Genau so, wie ich mir heute jeden Gegenstand anschaue und überprüfe, ob wir ihn behalten, wegwerfen und eventuell ersetzen wollen, habe ich damals begonnen, mir meine Konditionierung anzuschauen. Jeder Glaubenssatz, der mir „in die Hände“ fiel, kam auf den Prüfstand:

Ist das wirklich meiner?

Tut er mir (noch) gut?

Brauche ich ihn tatsächlich noch?

Anfangs hatte ich damals häufig das Gefühl, dass ich – weil ich begann im Chaos zu wühlen – noch mehr Chaos verursachte. Das Ganze überwältigte mich zeitweise, denn je tiefer ich wühlte, desto mehr „Schmutz und Überflüssiges“ fand ich.

Manchmal wünschte ich mir tatsächlich, nicht mit diesen „Renovierungsarbeiten“ begonnen zu haben und doch gab es kein zurück mehr. Denn als ich das Chaos einmal wirklich erblickt hatte, konnte ich nicht mehr so tun, als wäre es nicht vorhanden.

Ich durchpflügte mein Leben quasi, holte alles von unten nach oben, überprüfte meine Beziehungen und meine Beschäftigungen:

Mag ich diesen Menschen wirklich?

Nährt mich das Zusammensein mit ihm?

Möchte ich, dass er weiterhin Teil meines Lebens ist, oder fürchte ich „nur“ gewisse Konsequenzen?

 

Tue ich tatsächlich gerne, was ich tue?

Macht es mich (innerlich) satt weil es mich erfüllt?

Soll diese Tätigkeit weiterhin kostbare Lebenszeit verbrauchen?

Es war ein langer Weg und einige Erkenntnisse waren schmerzhaft und gerade deshalb so wichtig.

Vor allem das Eingeständnis, wie wenig ich mich selbst im Grunde kannte und mochte.

Wie sehr ich im Außen verhaftet war und wie verzweifelt ich bei anderen die Bestätigung suchte, die ich mir selbst nicht geben konnte.

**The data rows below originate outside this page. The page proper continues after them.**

(* ===== verification/Hamt.v ===== *)
(** * Hamt: lookup and insertion (src/lib.rs)

    [Hamt] is the record of lib.rs: the hash-builder state, the root
    [Node] and the pool of child arrays.  The pool is any instance of the
    interface [FreeList.Pool] with its laws [FreeList.PoolLaws]: the
    definitions call only [pool_singleton], [pool_pair] and [pool_push],
    and the proofs use only the laws, which FreeList.v discharges for
    the crate's [FreeList<Node<K, V>>].  The hash capability is
    two type classes, [BuildHasher] ([state.build_hasher()]) and [Hash]
    ([key.hash(&mut hasher)]), over any [Hasher] of HashStream.v; keys
    have decidable equality ([K: Eq]).

    [get] and [insert] are the two loops of lib.rs.  The walk down the
    trie, which the source does by moving a raw pointer [cur] to
    [base.offset(n)], is structural recursion on the node; the child is
    reached with [child_at] / [update_at] (an offset past the array is
    [OutOfBounds]).  The leaf-splitting inner loop is [split]; the source
    does not bound it, so the model gives it [fuel].

    Invariant: [wf_node d n] for the node at depth [d]: a branch's bitmap
    is a [usize], its children are in the order of its set bits, and every
    key under the child of bit [i] draws index [i] at depth [d].
    Abstraction: [lookup h k], the association-list lookup of the trie's
    [elements].

    The proofs of [insert] separate partial correctness (whatever the
    walk returns satisfies [insert_post]: [insert_node_done]) from
    termination (it returns when the keys are separated below the fuel:
    [insert_node_terminates]).  Liveness of the unbounded split loop:
    when some index position tells the new key apart from each key
    present, one bound on the rounds serves them all
    ([separated_bound]), so every run with at least that many rounds
    returns ([insert_eventually_returns]).  [reachable] is the set of maps a program
    can build. *)

From S2P Require Import Prelude BitMap HashStream FreeList Node.

(** Lemmas that use the pool's laws take them as an argument. *)
Local Unset Default Proof Using.

Module Hamt.
Import (hints) BitMap.BitMap.
Import Node.

(** ** The hash capability *)

(** [S: BuildHasher]: [state.build_hasher()]. *)
Class BuildHasher (S H : Type) := build_hasher : S -> H.

(** [K: Hash]: [key.hash(&mut hasher)]. *)
Class Hash (K H : Type) := hash : K -> H -> H.

(** ** Raw child access *)

(** [unsafe { &*base.offset(n) }] then continue with [f]. *)
Fixpoint child_at {A B} (f : A -> outcome B) (l : list A) (n : nat) : outcome B :=
  match l, n with
  | [], _ => Fault OutOfBounds
  | c :: _, O => f c
  | _ :: l', S n' => child_at f l' n'
  end.

(** [cur = unsafe { &mut *base.offset(n) }]: the child is replaced in
    place by what [f] makes of it. *)
Fixpoint update_at {A B} (f : A -> outcome (A * B)) (l : list A) (n : nat)
    : outcome (list A * B) :=
  match l, n with
  | [], _ => Fault OutOfBounds
  | c :: l', O => let? (c', b) := f c in Done (c' :: l', b)
  | c :: l', S n' => let? (l'', b) := update_at f l' n' in Done (c :: l'', b)
  end.

(** [slice.swap(i, j)] (panics out of range). *)
Definition slice_swap {A} (i j : nat) (l : list A) : outcome (list A) :=
  match l !! i, l !! j with
  | Some a, Some b => Done (<[i := b]> (<[j := a]> l))
  | _, _ => Fault Panic
  end.

Fixpoint swap_each {A} (idxs : list nat) (l : list A) : outcome (list A) :=
  match idxs with
  | [] => Done l
  | i :: idxs' => let? l' := slice_swap i (S i) l in swap_each idxs' l'
  end.

(** [for i in (pos..(slice.len() - 1)).rev() { slice.swap(i, i + 1); }] *)
Definition shift_into_place {A} (pos : nat) (l : list A) : outcome (list A) :=
  swap_each (rev (seq pos (length l - 1 - pos))) l.

(** [unsafe fn slice_from_raw(ptr, len)]: [Vec::from_raw_parts(ptr, len,
    len)] is only valid when [len] is the length of the allocation. *)
Definition slice_from_raw {A} (base : list A) (len : nat) : outcome (list A) :=
  if decide (length base = len) then Done base else Fault OutOfBounds.

(** ** Lemmas on raw child access and the shifting loop *)

Lemma child_at_lookup {A B} (f : A -> outcome B) (l : list A) n c :
  l !! n = Some c -> child_at f l n = f c.
Proof.
  revert n. induction l as [|x l IH]; intros [|n] Hl; simpl in *; try discriminate.
  - by injection Hl as ->.
  - by apply IH.
Qed.

Lemma update_at_lookup {A B} (f : A -> outcome (A * B)) (l : list A) n c c' b :
  l !! n = Some c -> f c = Done (c', b) -> update_at f l n = Done (<[n := c']> l, b).
Proof.
  revert n. induction l as [|x l IH]; intros [|n] Hl Hf; simpl in *; try discriminate.
  - injection Hl as ->. by rewrite Hf.
  - by rewrite (IH n Hl Hf).
Qed.

Lemma update_at_done {A B} (f : A -> outcome (A * B)) (l : list A) n l' b :
  update_at f l n = Done (l', b) ->
  exists c c', l !! n = Some c /\ f c = Done (c', b) /\ l' = <[n := c']> l.
Proof.
  revert n l'. induction l as [|x l IH]; intros [|n] l' Hu; simpl in Hu; try discriminate.
  - obind_inv Hu. destruct a as [c' b']. injection Hu as <- <-. by exists x, c'.
  - obind_inv Hu. destruct a as [l'' b']. injection Hu as <- <-.
    destruct (IH n l'' Ha) as (c & c' & Hc & Hf & ->). by exists c, c'.
Qed.

Lemma swap_each_app {A} (idxs : list nat) (l r : list A) :
  Forall (fun i => S i < length l) idxs ->
  swap_each idxs (l ++ r) = let? l' := swap_each idxs l in Done (l' ++ r).
Proof.
  revert l. induction idxs as [|i idxs IH]; intros l Hi; simpl; [done|].
  inversion Hi as [|? ? Hlt Hrest]; subst.
  unfold slice_swap.
  destruct (l !! i) as [a|] eqn:Ha; [|apply lookup_ge_None in Ha; lia].
  destruct (l !! S i) as [b|] eqn:Hb; [|apply lookup_ge_None in Hb; lia].
  rewrite !lookup_app_l, Ha, Hb by lia. simpl.
  rewrite !insert_app_l by (rewrite ?length_insert; lia).
  apply IH. eapply Forall_impl; [exact Hrest|]. intros j Hj. by rewrite !length_insert.
Qed.

(** The shifting loop for a position inside the slice. *)
Lemma shift_into_place_correct {A} (pos : nat) (l : list A) (x : A) :
  pos <= length l -> shift_into_place pos (l ++ [x]) = Done (insert_at pos x l).
Proof.
  unfold shift_into_place. rewrite length_app. simpl.
  replace (length l + 1 - 1 - pos) with (length l - pos) by lia.
  revert pos. induction l as [|y l IH] using rev_ind; intros pos Hpos; simpl in *.
  - replace pos with 0 by lia. reflexivity.
  - rewrite length_app in *. simpl in *.
    destruct (decide (pos = length l + 1)) as [->|Hne].
    + rewrite Nat.sub_diag. simpl. unfold insert_at.
      rewrite take_ge, drop_ge by (rewrite length_app; simpl; lia). done.
    + replace (length l + 1 - pos) with (S (length l - pos)) by lia.
      rewrite seq_S, rev_app_distr. simpl.
      replace (pos + (length l - pos)) with (length l) by lia.
      unfold slice_swap.
      rewrite <- app_assoc. simpl.
      rewrite lookup_app_r, Nat.sub_diag by lia. simpl.
      rewrite lookup_app_r by lia. replace (S (length l) - length l) with 1 by lia. simpl.
      assert (E : <[length l := x]> (<[S (length l) := y]> (l ++ [y; x])) = (l ++ [x]) ++ [y]).
      { rewrite (insert_app_r_alt l [y; x] (S (length l))) by lia.
        rewrite insert_app_r_alt by lia.
        replace (S (length l) - length l) with 1 by lia. rewrite Nat.sub_diag.
        simpl. by rewrite <- app_assoc. }
      rewrite E.
      rewrite swap_each_app.
      2:{ apply Forall_rev, Forall_forall. intros j Hj%elem_of_seq. rewrite length_app. simpl. lia. }
      rewrite IH by lia. simpl. unfold insert_at.
      rewrite take_app_le, drop_app_le by lia. by rewrite <- !app_assoc.
Qed.

Lemma slice_from_raw_ok {A} (l : list A) : slice_from_raw l (length l) = Done l.
Proof. unfold slice_from_raw. by rewrite decide_True. Qed.

Section Hamt.
Context {K V St H P : Type} `{EqDecision K} `{HashStream.Hasher H}
        `{!BuildHasher St H} `{!Hash K H}
        `{pool : !FreeList.Pool (Node.Node K V) P} `{pool_laws : !FreeList.PoolLaws (Node.Node K V) P}.

#[local] Abbreviation Node := (Node.Node K V).
#[local] Abbreviation HashStream := (@HashStream.HashStream H).
#[local] Abbreviation Skip := (@HashStream.Skip H).

(** [pub struct Hamt<K, V, S> { state, root, free_list }] *)
Record Hamt := mk_hamt {
  state : St;
  root : Node;
  free_list : P
}.

(** [Hamt::new], with the hash state it creates. *)
Definition new (st : St) : Hamt := mk_hamt st Node.empty FreeList.pool_new.

(** [Hamt::key_hash] *)
Definition key_hash (st : St) (key : K) : HashStream :=
  HashStream.new (hash key (build_hasher st)).

(** [stream.next().unwrap() as usize] *)
Definition draw (s : HashStream) : outcome (nat * HashStream) :=
  let (o, s') := HashStream.next s in
  let? i := unwrap o in
  Done (Z.to_nat i, s').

Und dieser Weg war gepflastert von Rückfällen in alte Verhaltensweisen.

Denn auch wenn ich beispielsweise erkannte, dass mir ein gewisses Verhalten nicht gut tat, konnte ich es nicht gleich „entsorgen“. Ich versteckte es unbewusst im hintersten Winkel und dort gammelte es vor sich hin und nahm Raum ein. Und zwar so lange, bis ich irgendwann bereit war, es hervorzuholen, mich ihm wirklich zu stellen und es zu „entsorgen“. Bis ich wirklich verstand, dass „etwas anderes“ diesen Raum einnehmen sollte, dass ein anderes Verhalten gesünder – weil ehrlicher – war.

Hierbei lernte ich, dass ich gewisse Dinge nicht „machen“ kann, sondern dass es immer wieder um Kapitulation, um Akzeptanz und Vertrauen,  und nicht um Kampf geht. Und ich lernte, geduldig zu sein und mich auf das hier und jetzt, den nächsten kleinen Schritt zu fokussieren um nicht vom Gesamt-Chaos überwältigt zu werden.

Der Weg durch das Chaos führt zu Ordnung im Sinne von Leichtigkeit, Gesundheit und (innerer) Freiheit.

Und wer einmal ein so großes Chaos bewältigt hat, der sorgt automatisch dafür, dass kein weiteres mehr entsteht.

Stelle dich heute dem nächsten kleinen Schritt und gehe ihn in deinem Tempo.

Erkenne, dass es eine logische Konsequenz ist, dass dann ein wundervoller (Lebens)Raum auf dich wartet, wenn das (innere) Chaos beseitigt ist!

Und wenn dir das Chaos gerade zu groß erscheint, erlaube dir, Hilfe in Anspruch zu nehmen.

Mit „Entrümplungshilfen“ wie Therapeuten etc, kannst du es dir leichter machen.